Inductive typ : Type := TB | TN.
Fixpoint get_types (s: list typ) (result_type: Type) : Type :=
match s with
| nil => result_type
| x :: xs => match x with
| TN => nat -> get_types xs result_type
| TB => bool -> get_types xs result_type
end
end.
Fail Fixpoint app (s: list typ) : get_types s nat -> nat :=
match s with
| nil => fun constructor => 2
| TB :: nil => fun constructor => constructor true
| TN :: nil => fun constructor => constructor 2
| TB :: xs => fun constructor => app xs (constructor true)

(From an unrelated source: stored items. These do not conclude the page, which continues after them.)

(** *** [Next] when the lookup succeeds *)

(** X2: when the resolver answers the candidate's host with at least one
    IP, [Next] returns one of these IPs joined with the candidate's port,
    asks the resolver exactly once, logs nothing and leaves the sequence as
    it was. *)
Theorem Next_returns_resolved_ip s a ips :
  servers (hp s) <> [] -> GoInt.is_slice (servers (hp s)) ->
  -1 <= curr (hp s) < GoInt.len (servers (hp s)) ->
  servers (hp s) !! Z.to_nat ((curr (hp s) + 1) mod GoInt.len (servers (hp s))) = Some a ->
  resolved a = false ->
  effective_lookup (hp s) (host a) = (ips, None) ->
  ips <> [] ->
  exists ip retryStart s',
    Next s = (Returns (net.JoinHostPort ip (port a), retryStart), s') /\
    ip ∈ ips /\
    dns_queries (world s') = dns_queries (world s) ++ [host a] /\
    logged (world s') = logged (world s) /\
    servers (hp s') = servers (hp s).
Proof.
  intros Hne Hfit Hc Ha Hunres Hlookup Hips.
  rewrite (Next_resolves s a Hne Hfit Hc Ha).
  destruct (resolve_picks a (advanced ((curr (hp s) + 1) mod GoInt.len (servers (hp s))) s)
              ips Hunres Hlookup Hips) as (ip & s' & -> & Hin & Hdrew).
  exists ip. eexists _, _. split; [reflexivity|].
  rewrite (drew_hp _ _ Hdrew), (drew_queries _ _ Hdrew), (drew_logged _ _ Hdrew).
  by repeat split.
Qed.

(** *** Between two initialisations *)

Lemma exec_servers o s :
  servers (hp (exec o s)) = servers (hp s) /\
  lookupHost (hp (exec o s)) = lookupHost (hp s).
Proof.
  destruct o; simpl; [|done..]. split; [apply Next_servers | apply Next_lookupHost].
Qed.

Lemma exec_all_servers os : forall s,
  servers (hp (exec_all os s)) = servers (hp s) /\
  lookupHost (hp (exec_all os s)) = lookupHost (hp s).
Proof.
  induction os as [|o os IH]; intros s; [done|].
  change (exec_all (o :: os) s) with (exec_all os (exec o s)).
  destruct (IH (exec o s)) as [-> ->]. apply exec_servers.
Qed.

| TN :: xs => fun constructor => app xs (constructor 2)
end.
(* fails due to limitation of termination checker with nested matches *)
...but then you run into a second problem with the termination checker. Note that your match is complex: it analyzes the structure of s as well as its head and tail (if it was built with cons). Ultimately all pattern matches are compiled to nested pattern matches on a single inductive type. If you look at this unfolding, you're destructing s into t::xs, and then destructing xs again into t0::xs', before finally recursing on xs. Unfortunately, the Coq termination checker only sees this as t0::xs' and doesn't recognize it as a subterm of s (it really wants xs).
I had a hard time manually writing your function in a way that type checks, but here's a version written using tactics that is functionally correct. Note that the definition it produces is quite a bit more complicated than any ordinary pattern match, because it has to maintain a proof produced by destruct_with_eqn. However, that proof is crucial to simultaneously using xs to make the termination checker happy and revealing t0::xs' for type checking the application of the constructor. It may be complicated but you can still run it just fine, as the last line illustrates.
Fixpoint app (s: list typ) (constructor: get_types s nat) {struct s} : nat.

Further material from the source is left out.